From The Editor
My husband and I recently bought our first home and moved. No big deal, right? I've moved about 15 times in my life, so why should this time be any tougher? But it was. Just pursuing mortgage approval was scary enough, but actually signing up for a big debt that will last 30 years seemed surreal. And then there was packing up and moving—which I never had done with children before.
Moving suddenly seemed a huge, formidable job. I mean, with my part-time job, I was already having trouble staying on top of housework and laundry. I wondered how on earth I was going to pack up and super-clean our large apartment when my schedule was already chock-full.
But then I shifted into my "Big Goal-Little Goals" gear. The big goal was getting us moved (with quasi-efficiency). The little goals were ambitions for a single morning or afternoon or evening: "This morning I'll pack two boxes," "Before I go to bed, I'll finish folding the laundry."
And of course, we moved. With quasi-efficiency. Everything did get done—eventually. I'm a lot wiser now. I can throw around terms like "title" and "escrow" like a pseudo-pro. I'm actually acquainted with a Realtor, a mortgage broker, home inspectors and a lawyer. And I now know the guilt that comes from having a three-year-old innocently ask, "Mom, where's the green dog I got at the library? I can't find it anywhere!" (What could I say—"Gee, kid, I threw it in a bag and the veterans carted it out of here"?)
Best of all, I also have had a good reminder of the effectiveness of getting a big job done by undertaking it one baby step at a time.

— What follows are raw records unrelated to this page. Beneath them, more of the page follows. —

(** Offline storage service of the mobile app (mobile/services/offline.ts)

    A shallow embedding of [OfflineService]: the question cache, the queue of
    pending answers, the synchronisation loop and the local progress store,
    together with the properties the design document states about them.

    Modelling conventions.
    - Instants ([Date], [Date.now()], ISO strings written by [toISOString]
      and read back by [new Date(...)]) are integers: milliseconds since the
      epoch, in [Z].
    - JavaScript numbers that the service only counts or adds (xp, counters,
      tiers, mastery scores) are integers in [Z].
    - [AsyncStorage] holds one JSON blob per key; the blob under each of the
      five keys is modelled by the value it parses to ([JSON.parse] after
      [JSON.stringify] is the identity on the records used here), [None]
      being the absent key.
    - The outside world is an environment of oracles ([Env]): the wall clock,
      the platform connectivity probe, storage faults and the two server
      endpoints, each indexed by how many times it has been consulted.
    - An [async] method is a resumption ([Async]): synchronous steps and
      suspension points ([await]).  [run] executes one call alone to
      completion; [advance] and [resume] expose the suspension points so that
      overlapping calls can be interleaved. *)

From Stdlib Require Import Ascii.
From stdpp Require Import base option list strings pretty sorting gmap.

Open Scope Z_scope.

(** * Data model *)

(** The payload served by POST /questions/generate, kept opaque ([any]). *)
Definition Question := string.

Record CachedQuestion := mkCachedQuestion {
  cq_id : string;
  cq_topic_slug : string;
  cq_difficulty_tier : Z;
  cq_question : Question;
  cq_cached_at : Z;
  cq_expires_at : Z }.

Record PendingAnswer := mkPendingAnswer {
  pa_id : string;
  pa_question_id : string;
  pa_user_answer : string;
  pa_response_time_ms : Z;
  pa_answered_at : Z;
  pa_topic_slug : string }.

Record OfflineProgress := mkOfflineProgress {
  user_id : string;
  total_xp : Z;
  level : Z;
  streak : Z;
  topic_mastery : gmap string Z;
  last_updated : Z }.

Record SyncResult := mkSyncResult {
  synced_answers : Z;
  failed_answers : Z;
  new_xp : Z;
  errors : list string }.

(** The object kept under the key [offline_stats]. *)
Record OfflineStats := mkOfflineStats {
  questions_answered_offline : Z;
  last_offline_practice : option Z }.

(** Request bodies of the two endpoints of ./api used by the service. *)
Record GenerateQuestionParams := mkGenerateQuestionParams {
  gq_topic_slug : string;
  gq_difficulty : option Z;
  gq_multiple_choice : bool }.

Record ValidateAnswerParams := mkValidateAnswerParams {
  va_question_id : string;
  va_user_answer : string;
  va_response_time_ms : Z }.

(** The part of [AnswerResult] the service reads. *)
Record AnswerResult := mkAnswerResult {
  is_correct : bool;
  xp_earned : option Z }.

(** * The persistent key-value store *)

Record Storage := mkStorage {
  CACHED_QUESTIONS : option (list CachedQuestion);
  PENDING_ANSWERS : option (list PendingAnswer);
  USER_PROGRESS : option OfflineProgress;
  LAST_SYNC : option Z;
  OFFLINE_STATS : option OfflineStats }.

Definition empty_storage : Storage := mkStorage None None None None None.

Definition set_CACHED_QUESTIONS (v : list CachedQuestion) (s : Storage) : Storage :=
  mkStorage (Some v) (PENDING_ANSWERS s) (USER_PROGRESS s) (LAST_SYNC s) (OFFLINE_STATS s).
Definition set_PENDING_ANSWERS (v : list PendingAnswer) (s : Storage) : Storage :=
  mkStorage (CACHED_QUESTIONS s) (Some v) (USER_PROGRESS s) (LAST_SYNC s) (OFFLINE_STATS s).
Definition set_USER_PROGRESS (v : OfflineProgress) (s : Storage) : Storage :=
  mkStorage (CACHED_QUESTIONS s) (PENDING_ANSWERS s) (Some v) (LAST_SYNC s) (OFFLINE_STATS s).
Definition set_LAST_SYNC (v : Z) (s : Storage) : Storage :=
  mkStorage (CACHED_QUESTIONS s) (PENDING_ANSWERS s) (USER_PROGRESS s) (Some v) (OFFLINE_STATS s).
Definition set_OFFLINE_STATS (v : OfflineStats) (s : Storage) : Storage :=
  mkStorage (CACHED_QUESTIONS s) (PENDING_ANSWERS s) (USER_PROGRESS s) (LAST_SYNC s) (Some v).
(** The loop of [_get_product_ids_from_orders]: each order's ids are
    appended ([extend]) to the accumulated list. *)
Fixpoint extend_product_ids (orders : list value) (all_product_ids : list string)
    : result (list string) :=
  match orders with
  | [] => Ok all_product_ids
  | order :: rest =>
      order_product_ids ← _get_product_ids_from_order order;
      extend_product_ids rest (all_product_ids ++ order_product_ids)
  end.

Definition _get_product_ids_from_orders (orders : value) : result (list string) :=
  orders ← iter orders;
  extend_product_ids orders [].

(** [{prod['id']: prod for prod in products}]: later entries replace
    earlier ones with the same id. *)
Fixpoint product_map_from (products : list value) (acc : gmap string value)
    : result (gmap string value) :=
  match products with
  | [] => Ok acc
  | prod :: rest =>
      id ← getitem prod "id" ≫= as_str;
      product_map_from rest (<[id := prod]> acc)
  end.

Definition product_map_of (products : value) : result (gmap string value) :=
  products ← iter products;
  product_map_from products ∅.

(** [{prod['id'] for prod in products}] *)
Fixpoint product_id_set_from (products : list value) (acc : gset string)
    : result (gset string) :=
  match products with
  | [] => Ok acc
  | prod :: rest =>
      id ← getitem prod "id" ≫= as_str;
      product_id_set_from rest ({[id]} ∪ acc)
  end.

Because of my job, I spend a lot of time reading marriage advice. Once in a while, I really start feeling the pressure. Think about it: If I tried to do everything all these experts recommend (exciting date nights; quarterly goal-setting and financial-planning sessions; passionate sex three times a week, etc.), I'd lose whatever sanity I still retain. Keeping my marriage alive and well over the course of 50 years (minimum!) begins to feel like a Herculean task.
So I'm approaching these life challenges of being a wife and mom in terms of "Big Goal-Little Goals." I'm trying to remember that the overarching goal of an intimate, godly marriage is achieved in the little choices and behaviors that make up each day.
On a hectic morning when paperwork and pressure is piling on, it means getting out of my office and arriving home on time so my husband won't be late to his job. In the kitchen, it's cleaning up the squishy crud that accumulates in the sink traps, because that's a job David hates. In the evening, it's remembering to find out what's stressful at his work before deluging him with the home news ("The toilet overflowed, the cat threw up, and the vacuum cleaner won't work").
It means putting aside the hundred and one things I could do with that last hour before bedtime because David wants—and needs—some personal attention (and not from a distracted, too-tired, not-tonight-dear-I-have-a-headache wife).
These things don't sound like much. But put them together with an occasional date night and consistent courtesy, and we've really got something good.